Under Coulson's direction, Glenn Talbot and the Advanced Threat Containment Unit (ATCU) use information Gideon Malick provided before his death to neutralize what is left of Hydra, with the exception of the forces commanded by Hive.

In an end tag, Hive brings Daisy, Radcliffe, Alisha, and James (who has chosen the moniker "Hellfire") to a town he bought with Malick's money. Seeking to make Earth "the home Inhumans deserve", he reveals his intention to recreate the original Kree experiments and convert the entire human race into Inhumans, with Radcliffe's medical and scientific help.

== Production ==

=== Development ===
In April 2016, Marvel announced that the eighteenth episode of the season would be titled "The Singularity", to be written by Lauren LeFranc, with Garry A. Brown directing.

=== Casting ===

In April 2016, Marvel revealed that main cast members Clark Gregg, Ming-Na Wen, Brett Dalton, Chloe Bennet, Iain De Caestecker, Elizabeth Henstridge, Nick Blood, Adrianne Palicki, Henry Simmons, and Luke Mitchell would star as Phil Coulson, Melinda May, Hive, Daisy Johnson, Leo Fitz, Jemma Simmons, Lance Hunter, Bobbi Morse, Alphonso "Mack" Mackenzie, and Lincoln Campbell, respectively.
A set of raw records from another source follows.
(* ===== verification/Subscriber.v ===== *)
(** The I/O subscriber, [evorule-governance/src/io_subscriber.rs], and the
    dispatcher it calls, [evorule-reactor/src/io_dispatcher.rs]: every request
    passes the circuit breaker and the permission gate, is executed with
    retries, and is answered. *)

From S2P Require Import Prelude ObjectMap Value Error Path Domain Executor ExecSemantics Transition Fact Serde Hash Wal WalFile FactsLog Signing SharedLog Permission Gate CircuitBreaker.

(** * The dispatcher *)

(** A handler is the application's: from the outside world and the parameters
    to the result. *)
Definition IoHandler (W : Type) : Type := W -> JsonValue -> W * Result JsonValue string.
Definition IoDispatcher (W : Type) : Type := gmap IoType (IoHandler W).
Definition dispatcher_new {W} : IoDispatcher W := ∅.
Definition register {W} (d : IoDispatcher W) (io_type : IoType) (handler : IoHandler W) :
    IoDispatcher W := <[io_type := handler]> d.
Definition dispatch {W} (d : IoDispatcher W) (w : W) (io_type : IoType) (params : JsonValue) :
    W * Result JsonValue string :=
  match d !! io_type with
  | Some handler => handler w params
  | None => (w, Err ("no handler registered for IoType: " +:+ io_type))
  end.
Definition dispatcher_contains {W} (d : IoDispatcher W) (io_type : IoType) : bool :=
  bool_decide (is_Some (d !! io_type)).
Definition known_types {W} (d : IoDispatcher W) : gset IoType := dom d.

(** * Constants and the retry test *)

Definition ID_OFFSET : Z := 10000.
Definition MAX_RETRIES : nat := 3.
(** In nanoseconds. *)
Definition INITIAL_BACKOFF : Z := (200 * 10 ^ 6)%Z.
Definition DURATION_MAX : Z := (u64_max * 10 ^ 9 + 999999999)%Z.
(** [str::to_lowercase], on ASCII.  Two other characters have an ASCII letter
    in their lower case, U+212A (k) and U+0130 (i and a combining dot); no
    pattern searched for has a k or ends in i, so neither can complete one. *)
Definition lower_char (c : ascii) : ascii :=
  let n := nat_of_ascii c in
  if ((65 <=? n) && (n <=? 90))%nat then ascii_of_nat (n + 32) else c.
Fixpoint to_lowercase (s : string) : string :=
  match s with
  | EmptyString => EmptyString
  | String c s => String (lower_char c) (to_lowercase s)
  end.
Definition is_retryable_error (err : string) : bool :=
  let lower := to_lowercase err in
  if contains "timeout" lower || contains "timed out" lower then true
  else if contains "connection" lower then true
  else if contains "temporarily" lower || contains "temporary" lower then true
  else existsb (fun code => contains code lower) ["500"; "502"; "503"; "504"].
Definition backoff (attempt : nat) : Z :=
  Z.min (INITIAL_BACKOFF * Z.min (2 ^ (Z.of_nat attempt - 1)) (2 ^ 32 - 1)) DURATION_MAX.

(** * State *)

(** What the subscriber does to the world outside, in order: calls of the
    dispatcher, sleeps, and facts sent on the command channel. *)
Inductive Action : Type :=
| ADispatch (io_type : IoType) (params : JsonValue) (result : Result JsonValue string)
| ASleep (duration : Z)
| ASend (fact : Fact).
Inductive IoSubscriberError : Type := ChannelClosed | CommandClosed (msg : string).
(** The end of a call; a panic ends the task. *)
Inductive Outcome : Type := Returned (r : Result unit IoSubscriberError) | Panicked.

(** [struct IoSubscriber]; the metrics and the clock handle are not kept. *)
Record IoSubscriber (W : Type) : Type := mk_subscriber {
  sub_dispatcher : IoDispatcher W;
  sub_next_id : Z;
  sub_skip : option (IoType -> JsonValue -> bool);
  sub_gate : option PermissionGate;
  sub_circuit : option CircuitState;
}.
Arguments mk_subscriber {W}.
Arguments sub_dispatcher {W}.
Arguments sub_next_id {W}.
Arguments sub_skip {W}.
Arguments sub_gate {W}.
Arguments sub_circuit {W}.
Definition subscriber_new {W} (d : IoDispatcher W) : IoSubscriber W := mk_subscriber d ID_OFFSET None None None.
Definition with_permission_gate {W} (s : IoSubscriber W) (g : PermissionGate) : IoSubscriber W :=
  mk_subscriber (sub_dispatcher s) (sub_next_id s) (sub_skip s) (Some g) (sub_circuit s).
Definition permission_gate_enabled {W} (s : IoSubscriber W) : bool :=
  match sub_gate s with Some _ => true | None => false end.
Definition with_circuit_breaker {W} (s : IoSubscriber W) (c : CircuitState) : IoSubscriber W :=
  mk_subscriber (sub_dispatcher s) (sub_next_id s) (sub_skip s) (sub_gate s) (Some c).
Definition with_skip {W} (s : IoSubscriber W) (p : IoType -> JsonValue -> bool) : IoSubscriber W :=
  mk_subscriber (sub_dispatcher s) (sub_next_id s) (Some p) (sub_gate s) (sub_circuit s).
Definition set_circuit {W} (s : IoSubscriber W) (c : CircuitState) : IoSubscriber W :=
  mk_subscriber (sub_dispatcher s) (sub_next_id s) (sub_skip s) (sub_gate s) (Some c).
(** [next_fact_id]: the identifier and the advanced counter. *)
Definition next_fact_id {W} (s : IoSubscriber W) : IoSubscriber W * FactId :=
  (mk_subscriber (sub_dispatcher s) (u64_wrapping_add (sub_next_id s) 1) (sub_skip s) (sub_gate s)
     (sub_circuit s), sub_next_id s).

(** What the subscriber reads of the world: the clock, whether the command
    channel is open, the shared log behind the gate; and what passes in it
    during a sleep and before each event. *)
Class SubscriberEnv (S M W : Type) `{Ed25519} : Type := {
  env_now : W -> Z;
  env_open : W -> bool;
  env_log : W -> SharedFactsLog S M;
  env_sleep : Z -> W -> W;
  env_wait : W -> W;
}.

Section Subscriber.
Context {N S M W : Type}.
Context `{SerdeNumber N, SerdeText N, Blake3, FactWalStore S, MetadataCodec, MetadataFile M, Ed25519}.
Context `{!PermissionCodec N, !InstantRange, !SubscriberEnv S M W}.
Implicit Types s : IoSubscriber W.

(** [command_tx.send(response).map_err(..)]. *)
Definition send_response (w : W) (request_id : FactId) (response : Fact) : list Action * Outcome :=
  if env_open w then ([ASend response], Returned (Ok tt))
  else ([], Returned (Err (CommandClosed ("request_id=" +:+ fact_id_display request_id)))).
Definition respond_error s (w : W) (request_id : FactId) (error : string) :
    IoSubscriber W * W * list Action * Outcome :=
  let '(s, id) := next_fact_id s in
  let '(actions, outcome) := send_response w request_id (IoResponse id request_id JNull (Some error)) in
  (s, w, actions, outcome).

Definition tripped_error (io_type : IoType) : string :=
  "circuit breaker tripped (circuit=tripped): io_type=" +:+ io_type
  +:+ " egress denied until window expiry".
Definition denied_error (io_type : IoType) (verdict : Verdict) (route : option string) : string :=
  let reason := match verdict with
                | VCandidate => "pending permission approval (fail-closed)"
                | _ => "denied by permission gate" end in
  let route_seg := match route with Some r => " (route=" +:+ r +:+ ")" | None => "" end in
  "permission denied" +:+ route_seg +:+ ": io_type=" +:+ io_type +:+ " " +:+ reason
  +:+ ", resource=io:" +:+ io_type.
Definition gate_absent_error : string :=
  "permission gate not assembled (fail-closed): this subscriber requires with_permission_gate(..) before it dispatches I/O".
Definition signal_instruction (signal : JsonValue) : JsonValue :=
  object_from_pairs
    [("type", JString "set");
     ("params", object_from_pairs
        [("attr", JString CIRCUIT_BREAKER_ATTR); ("operation", JString "set"); ("value", signal)])].

(** The count of a static denial, with the signal it may send; [None] is the
    panic of the breaker. *)
Definition count_denial s (w : W) (route : option string) : option (IoSubscriber W * list Action) :=
  match route, sub_circuit s with
  | Some _, Some circuit =>
      let! '(circuit, signal) := record_deny circuit (env_now w) in
      let s := set_circuit s circuit in
      match signal with
      | Some signal =>
          let '(s, id) := next_fact_id s in
          Some (s, if env_open w then [ASend (Command id (signal_instruction signal))] else [])
      | None => Some (s, [])
      end
  | _, _ => Some (s, [])
  end.
Definition deny_request s (w : W) (request_id : FactId) (io_type : IoType) (verdict : Verdict)
    (route : option string) : IoSubscriber W * W * list Action * Outcome :=
  match count_denial s w route with
  | None => (s, w, [], Panicked)
  | Some (s, signal) =>
      let '(s, w, actions, outcome) :=
        respond_error s w request_id (denied_error io_type verdict route) in
      (s, w, signal ++ actions, outcome)
  end.

(** The retry loop; [retries] is [MAX_RETRIES + 1 - attempt], so that another
    attempt is left exactly when [attempt <= MAX_RETRIES]. *)
Fixpoint dispatch_loop (d : IoDispatcher W) (retries attempt : nat) (w : W) (io_type : IoType)
    (params : JsonValue) : W * list Action * Result JsonValue string :=
  let '(w, result) := dispatch d w io_type params in
  let call := ADispatch io_type params result in
  match result with
  | Ok v => (w, [call], Ok v)
  | Err err =>
      match retries with
      | Datatypes.S retries =>
          if is_retryable_error err then
            let w := env_sleep (backoff attempt) w in
            let '(w, actions, r) := dispatch_loop d retries (Datatypes.S attempt) w io_type params in
            (w, call :: ASleep (backoff attempt) :: actions, r)
          else (w, [call], Err err)
      | O => (w, [call], Err err)
      end
  end.
Definition execute_request s (w : W) (request_id : FactId) (io_type : IoType) (params : JsonValue) :
    IoSubscriber W * W * list Action * Outcome :=
  let '(w, actions, result) := dispatch_loop (sub_dispatcher s) MAX_RETRIES 1 w io_type params in
  let '(s, id) := next_fact_id s in
  let response :=
    match result with
    | Ok v => IoResponse id request_id v None
    | Err err => IoResponse id request_id JNull (Some err)
    end in
  let '(sent, outcome) := send_response w request_id response in
  (s, w, actions ++ sent, outcome).

(** The breaker's question at the head of [dispatch_and_respond]. *)
Definition ask_circuit s (w : W) : IoSubscriber W * bool :=
  match sub_circuit s with
  | Some circuit => let '(circuit, b) := is_tripped circuit (env_now w) in (set_circuit s circuit, b)
  | None => (s, false)
  end.
Definition request_verdict (g : PermissionGate) (w : W) (cause : FactId) (io_type : IoType)
    (params : JsonValue) : Verdict * option string :=
  snd (check_routed (N := N) g (env_log w) (context_new cause 0 None) io_type (Some params)).
Definition dispatch_and_respond s (w : W) (request_id cause : FactId) (io_type : IoType)
    (params : JsonValue) : IoSubscriber W * W * list Action * Outcome :=
  let '(s, tripped) := ask_circuit s w in
  if tripped then respond_error s w request_id (tripped_error io_type)
  else
    match sub_gate s with
    | Some gate =>
        let '(verdict, route) := request_verdict gate w cause io_type params in
        if bool_decide (verdict = VAllow) then execute_request s w request_id io_type params
        else deny_request s w request_id io_type verdict route
    | None => respond_error s w request_id gate_absent_error
    end.

Definition subscriber_handle_fact s (w : W) (fact : Fact) :
    IoSubscriber W * W * list Action * Outcome :=
  match fact with
  | IoRequest id cause io_type params =>
      let skipped := match sub_skip s with Some skip => skip io_type params | None => false end in
      if skipped then (s, w, [], Returned (Ok tt))
      else dispatch_and_respond s w id cause io_type params
  | _ => (s, w, [], Returned (Ok tt))
  end.

(** [run], over what [event_rx.recv()] gives. *)
Inductive Received : Type := Event (fact : Fact) | Lagged (skipped : Z) | Closed.
Fixpoint subscriber_run s (w : W) (received : list Received) :
    IoSubscriber W * W * list Action * option Outcome :=
  match received with
  | [] => (s, w, [], None)
  | r :: rest =>
      let w := env_wait w in
      match r with
      | Event fact =>
          let '(s, w, actions, outcome) := subscriber_handle_fact s w fact in
          match outcome with
          | Returned (Ok _) =>
              let '(s, w, more, end_) := subscriber_run s w rest in (s, w, actions ++ more, end_)
          | _ => (s, w, actions, Some outcome)
          end
      | Lagged _ => subscriber_run s w rest
      | Closed => (s, w, [], Some (Returned (Ok tt)))
      end
  end.
End Subscriber.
It was also revealed that the guest cast for the episode would include Axle Whitehead as James, John Hannah as Holden Radcliffe, Alicia Vela-Bailey as Alisha, Adrian Pasdar as Brigadier General Glenn Talbot, Alexander Wraith as Agent Anderson, Camille De Pazzis as Anon and Rudy Dobrev as bartender. Vela-Bailey, Wraith, and Dobrev did not receive guest star credit in the episode. Whitehead, Vela-Bailey, Pasdar, and Wraith reprise their roles from earlier in the series. Blood and Palicki do not ultimately appear.

=== Filming ===
For the episode's opening long take shot, the cameraman wore a wire rig usually reserved for actors and stunt doubles so he could be maneuvered around and above the set.

== Broadcast ==
"The Singularity" was first aired in the United States on ABC on April 26, 2016.

== Reception ==

=== Ratings ===
In the United States the episode received a 1.0/3 percent share among adults between the ages of 18 and 49, meaning that it was seen by 1.0 percent of all households, and 3 percent of all of those watching television at the time of the broadcast. It was watched by 3.22 million viewers.